### What to produce
Every line of the records below should be restated exactly.

### Task data
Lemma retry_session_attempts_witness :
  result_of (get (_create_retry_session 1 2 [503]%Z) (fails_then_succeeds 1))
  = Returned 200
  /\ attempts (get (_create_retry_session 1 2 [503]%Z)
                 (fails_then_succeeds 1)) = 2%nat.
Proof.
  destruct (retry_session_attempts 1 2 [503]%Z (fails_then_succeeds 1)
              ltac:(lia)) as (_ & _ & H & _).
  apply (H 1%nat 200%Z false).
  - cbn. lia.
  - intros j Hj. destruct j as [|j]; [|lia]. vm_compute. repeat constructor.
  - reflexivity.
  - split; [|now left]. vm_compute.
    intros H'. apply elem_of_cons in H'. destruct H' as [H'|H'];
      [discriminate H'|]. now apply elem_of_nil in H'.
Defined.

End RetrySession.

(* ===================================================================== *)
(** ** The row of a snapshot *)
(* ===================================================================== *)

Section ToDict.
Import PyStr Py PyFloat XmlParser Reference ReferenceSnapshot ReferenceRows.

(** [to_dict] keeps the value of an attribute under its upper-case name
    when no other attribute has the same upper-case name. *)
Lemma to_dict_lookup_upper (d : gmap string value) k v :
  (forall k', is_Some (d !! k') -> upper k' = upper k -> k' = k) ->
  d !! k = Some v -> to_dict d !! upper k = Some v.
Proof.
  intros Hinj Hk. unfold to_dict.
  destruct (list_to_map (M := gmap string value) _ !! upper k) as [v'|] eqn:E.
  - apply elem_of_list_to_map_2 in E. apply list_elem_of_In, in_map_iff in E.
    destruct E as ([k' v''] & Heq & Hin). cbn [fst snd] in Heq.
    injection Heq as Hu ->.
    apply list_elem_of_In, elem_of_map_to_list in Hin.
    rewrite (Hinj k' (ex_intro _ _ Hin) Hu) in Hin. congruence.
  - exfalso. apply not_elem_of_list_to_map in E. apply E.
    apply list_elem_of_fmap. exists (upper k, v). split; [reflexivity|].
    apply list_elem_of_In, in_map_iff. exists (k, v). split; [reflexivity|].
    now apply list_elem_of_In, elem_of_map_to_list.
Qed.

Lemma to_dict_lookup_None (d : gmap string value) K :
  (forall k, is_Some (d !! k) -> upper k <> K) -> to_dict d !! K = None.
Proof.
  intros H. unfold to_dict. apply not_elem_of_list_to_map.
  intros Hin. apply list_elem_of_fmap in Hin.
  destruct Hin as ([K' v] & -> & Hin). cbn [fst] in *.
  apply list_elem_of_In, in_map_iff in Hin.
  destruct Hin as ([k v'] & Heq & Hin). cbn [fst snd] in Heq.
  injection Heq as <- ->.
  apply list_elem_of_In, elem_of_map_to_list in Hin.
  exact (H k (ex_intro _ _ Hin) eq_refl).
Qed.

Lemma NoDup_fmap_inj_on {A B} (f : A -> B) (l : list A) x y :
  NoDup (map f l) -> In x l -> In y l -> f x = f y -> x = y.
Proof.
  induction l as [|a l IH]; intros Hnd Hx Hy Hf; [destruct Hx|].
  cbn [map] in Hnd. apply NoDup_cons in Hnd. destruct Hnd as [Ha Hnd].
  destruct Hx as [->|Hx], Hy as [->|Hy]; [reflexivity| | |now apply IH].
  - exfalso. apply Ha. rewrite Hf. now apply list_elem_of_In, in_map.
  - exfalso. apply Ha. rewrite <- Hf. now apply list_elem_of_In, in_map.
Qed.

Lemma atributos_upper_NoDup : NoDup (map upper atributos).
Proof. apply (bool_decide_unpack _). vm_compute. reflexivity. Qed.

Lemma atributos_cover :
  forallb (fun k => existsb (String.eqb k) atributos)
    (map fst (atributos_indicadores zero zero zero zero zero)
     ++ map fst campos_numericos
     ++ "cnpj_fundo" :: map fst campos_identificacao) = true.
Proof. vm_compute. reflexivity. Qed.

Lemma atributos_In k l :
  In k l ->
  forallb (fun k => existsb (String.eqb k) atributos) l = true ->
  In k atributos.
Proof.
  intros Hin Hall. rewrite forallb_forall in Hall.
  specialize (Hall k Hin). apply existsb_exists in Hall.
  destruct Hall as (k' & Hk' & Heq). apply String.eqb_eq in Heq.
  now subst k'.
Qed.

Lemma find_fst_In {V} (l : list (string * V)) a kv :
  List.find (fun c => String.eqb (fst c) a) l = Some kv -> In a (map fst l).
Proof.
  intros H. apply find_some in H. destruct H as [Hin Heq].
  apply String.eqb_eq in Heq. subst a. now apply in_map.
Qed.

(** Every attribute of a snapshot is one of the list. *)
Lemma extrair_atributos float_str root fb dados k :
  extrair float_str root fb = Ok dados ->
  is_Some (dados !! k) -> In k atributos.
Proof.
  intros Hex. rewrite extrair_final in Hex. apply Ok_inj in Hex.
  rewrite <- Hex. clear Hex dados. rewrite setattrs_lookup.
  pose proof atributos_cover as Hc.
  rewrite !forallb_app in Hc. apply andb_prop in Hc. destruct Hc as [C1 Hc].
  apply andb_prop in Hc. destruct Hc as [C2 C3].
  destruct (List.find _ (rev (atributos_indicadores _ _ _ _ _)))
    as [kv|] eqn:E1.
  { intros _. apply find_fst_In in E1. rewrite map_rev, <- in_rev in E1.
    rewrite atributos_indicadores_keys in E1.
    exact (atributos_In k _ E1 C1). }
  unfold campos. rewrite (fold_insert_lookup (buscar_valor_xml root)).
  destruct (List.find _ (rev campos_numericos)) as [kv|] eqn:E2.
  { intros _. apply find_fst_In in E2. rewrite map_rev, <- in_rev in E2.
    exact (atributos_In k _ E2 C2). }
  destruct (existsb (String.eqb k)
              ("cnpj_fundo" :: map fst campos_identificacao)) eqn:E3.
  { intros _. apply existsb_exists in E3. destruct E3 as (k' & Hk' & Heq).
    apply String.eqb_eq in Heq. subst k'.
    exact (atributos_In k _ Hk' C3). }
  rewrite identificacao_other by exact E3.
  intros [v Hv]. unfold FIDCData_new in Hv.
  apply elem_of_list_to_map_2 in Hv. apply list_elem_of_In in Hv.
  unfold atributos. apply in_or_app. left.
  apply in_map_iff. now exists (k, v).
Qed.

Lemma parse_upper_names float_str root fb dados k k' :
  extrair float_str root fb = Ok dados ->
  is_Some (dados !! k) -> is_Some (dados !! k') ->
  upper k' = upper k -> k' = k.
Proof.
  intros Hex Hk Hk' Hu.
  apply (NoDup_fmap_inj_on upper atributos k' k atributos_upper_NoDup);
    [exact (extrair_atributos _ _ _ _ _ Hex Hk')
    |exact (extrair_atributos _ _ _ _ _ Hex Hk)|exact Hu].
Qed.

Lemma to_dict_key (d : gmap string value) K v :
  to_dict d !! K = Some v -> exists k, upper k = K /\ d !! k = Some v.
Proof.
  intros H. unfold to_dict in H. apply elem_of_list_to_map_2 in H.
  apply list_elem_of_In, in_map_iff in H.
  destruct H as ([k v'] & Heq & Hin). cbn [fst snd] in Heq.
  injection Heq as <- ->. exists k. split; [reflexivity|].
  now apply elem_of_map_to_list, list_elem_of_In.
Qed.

### Your response
Lemma retry_session_attempts_witness :
  result_of (get (_create_retry_session 1 2 [503]%Z) (fails_then_succeeds 1))
  = Returned 200
  /\ attempts (get (_create_retry_session 1 2 [503]%Z)
                 (fails_then_succeeds 1)) = 2%nat.
Proof.
  destruct (retry_session_attempts 1 2 [503]%Z (fails_then_succeeds 1)
              ltac:(lia)) as (_ & _ & H & _).
  apply (H 1%nat 200%Z false).
  - cbn. lia.
  - intros j Hj. destruct j as [|j]; [|lia]. vm_compute. repeat constructor.
  - reflexivity.
  - split; [|now left]. vm_compute.
    intros H'. apply elem_of_cons in H'. destruct H' as [H'|H'];
      [discriminate H'|]. now apply elem_of_nil in H'.
Defined.

End RetrySession.

(* ===================================================================== *)
(** ** The row of a snapshot *)
(* ===================================================================== *)

Section ToDict.
Import PyStr Py PyFloat XmlParser Reference ReferenceSnapshot ReferenceRows.

(** [to_dict] keeps the value of an attribute under its upper-case name
    when no other attribute has the same upper-case name. *)
Lemma to_dict_lookup_upper (d : gmap string value) k v :
  (forall k', is_Some (d !! k') -> upper k' = upper k -> k' = k) ->
  d !! k = Some v -> to_dict d !! upper k = Some v.
Proof.
  intros Hinj Hk. unfold to_dict.
  destruct (list_to_map (M := gmap string value) _ !! upper k) as [v'|] eqn:E.
  - apply elem_of_list_to_map_2 in E. apply list_elem_of_In, in_map_iff in E.
    destruct E as ([k' v''] & Heq & Hin). cbn [fst snd] in Heq.
    injection Heq as Hu ->.
    apply list_elem_of_In, elem_of_map_to_list in Hin.
    rewrite (Hinj k' (ex_intro _ _ Hin) Hu) in Hin. congruence.
  - exfalso. apply not_elem_of_list_to_map in E. apply E.
    apply list_elem_of_fmap. exists (upper k, v). split; [reflexivity|].
    apply list_elem_of_In, in_map_iff. exists (k, v). split; [reflexivity|].
    now apply list_elem_of_In, elem_of_map_to_list.
Qed.

Lemma to_dict_lookup_None (d : gmap string value) K :
  (forall k, is_Some (d !! k) -> upper k <> K) -> to_dict d !! K = None.
Proof.
  intros H. unfold to_dict. apply not_elem_of_list_to_map.
  intros Hin. apply list_elem_of_fmap in Hin.
  destruct Hin as ([K' v] & -> & Hin). cbn [fst] in *.
  apply list_elem_of_In, in_map_iff in Hin.
  destruct Hin as ([k v'] & Heq & Hin). cbn [fst snd] in Heq.
  injection Heq as <- ->.
  apply list_elem_of_In, elem_of_map_to_list in Hin.
  exact (H k (ex_intro _ _ Hin) eq_refl).
Qed.

Lemma NoDup_fmap_inj_on {A B} (f : A -> B) (l : list A) x y :
  NoDup (map f l) -> In x l -> In y l -> f x = f y -> x = y.
Proof.
  induction l as [|a l IH]; intros Hnd Hx Hy Hf; [destruct Hx|].
  cbn [map] in Hnd. apply NoDup_cons in Hnd. destruct Hnd as [Ha Hnd].
  destruct Hx as [->|Hx], Hy as [->|Hy]; [reflexivity| | |now apply IH].
  - exfalso. apply Ha. rewrite Hf. now apply list_elem_of_In, in_map.
  - exfalso. apply Ha. rewrite <- Hf. now apply list_elem_of_In, in_map.
Qed.

Lemma atributos_upper_NoDup : NoDup (map upper atributos).
Proof. apply (bool_decide_unpack _). vm_compute. reflexivity. Qed.

Lemma atributos_cover :
  forallb (fun k => existsb (String.eqb k) atributos)
    (map fst (atributos_indicadores zero zero zero zero zero)
     ++ map fst campos_numericos
     ++ "cnpj_fundo" :: map fst campos_identificacao) = true.
Proof. vm_compute. reflexivity. Qed.

Lemma atributos_In k l :
  In k l ->
  forallb (fun k => existsb (String.eqb k) atributos) l = true ->
  In k atributos.
Proof.
  intros Hin Hall. rewrite forallb_forall in Hall.
  specialize (Hall k Hin). apply existsb_exists in Hall.
  destruct Hall as (k' & Hk' & Heq). apply String.eqb_eq in Heq.
  now subst k'.
Qed.

Lemma find_fst_In {V} (l : list (string * V)) a kv :
  List.find (fun c => String.eqb (fst c) a) l = Some kv -> In a (map fst l).
Proof.
  intros H. apply find_some in H. destruct H as [Hin Heq].
  apply String.eqb_eq in Heq. subst a. now apply in_map.
Qed.

(** Every attribute of a snapshot is one of the list. *)
Lemma extrair_atributos float_str root fb dados k :
  extrair float_str root fb = Ok dados ->
  is_Some (dados !! k) -> In k atributos.
Proof.
  intros Hex. rewrite extrair_final in Hex. apply Ok_inj in Hex.
  rewrite <- Hex. clear Hex dados. rewrite setattrs_lookup.
  pose proof atributos_cover as Hc.
  rewrite !forallb_app in Hc. apply andb_prop in Hc. destruct Hc as [C1 Hc].
  apply andb_prop in Hc. destruct Hc as [C2 C3].
  destruct (List.find _ (rev (atributos_indicadores _ _ _ _ _)))
    as [kv|] eqn:E1.
  { intros _. apply find_fst_In in E1. rewrite map_rev, <- in_rev in E1.
    rewrite atributos_indicadores_keys in E1.
    exact (atributos_In k _ E1 C1). }
  unfold campos. rewrite (fold_insert_lookup (buscar_valor_xml root)).
  destruct (List.find _ (rev campos_numericos)) as [kv|] eqn:E2.
  { intros _. apply find_fst_In in E2. rewrite map_rev, <- in_rev in E2.
    exact (atributos_In k _ E2 C2). }
  destruct (existsb (String.eqb k)
              ("cnpj_fundo" :: map fst campos_identificacao)) eqn:E3.
  { intros _. apply existsb_exists in E3. destruct E3 as (k' & Hk' & Heq).
    apply String.eqb_eq in Heq. subst k'.
    exact (atributos_In k _ Hk' C3). }
  rewrite identificacao_other by exact E3.
  intros [v Hv]. unfold FIDCData_new in Hv.
  apply elem_of_list_to_map_2 in Hv. apply list_elem_of_In in Hv.
  unfold atributos. apply in_or_app. left.
  apply in_map_iff. now exists (k, v).
Qed.

Lemma parse_upper_names float_str root fb dados k k' :
  extrair float_str root fb = Ok dados ->
  is_Some (dados !! k) -> is_Some (dados !! k') ->
  upper k' = upper k -> k' = k.
Proof.
  intros Hex Hk Hk' Hu.
  apply (NoDup_fmap_inj_on upper atributos k' k atributos_upper_NoDup);
    [exact (extrair_atributos _ _ _ _ _ Hex Hk')
    |exact (extrair_atributos _ _ _ _ _ Hex Hk)|exact Hu].
Qed.

Lemma to_dict_key (d : gmap string value) K v :
  to_dict d !! K = Some v -> exists k, upper k = K /\ d !! k = Some v.
Proof.
  intros H. unfold to_dict in H. apply elem_of_list_to_map_2 in H.
  apply list_elem_of_In, in_map_iff in H.
  destruct H as ([k v'] & Heq & Hin). cbn [fst snd] in Heq.
  injection Heq as <- ->. exists k. split; [reflexivity|].
  now apply elem_of_map_to_list, list_elem_of_In.
Qed.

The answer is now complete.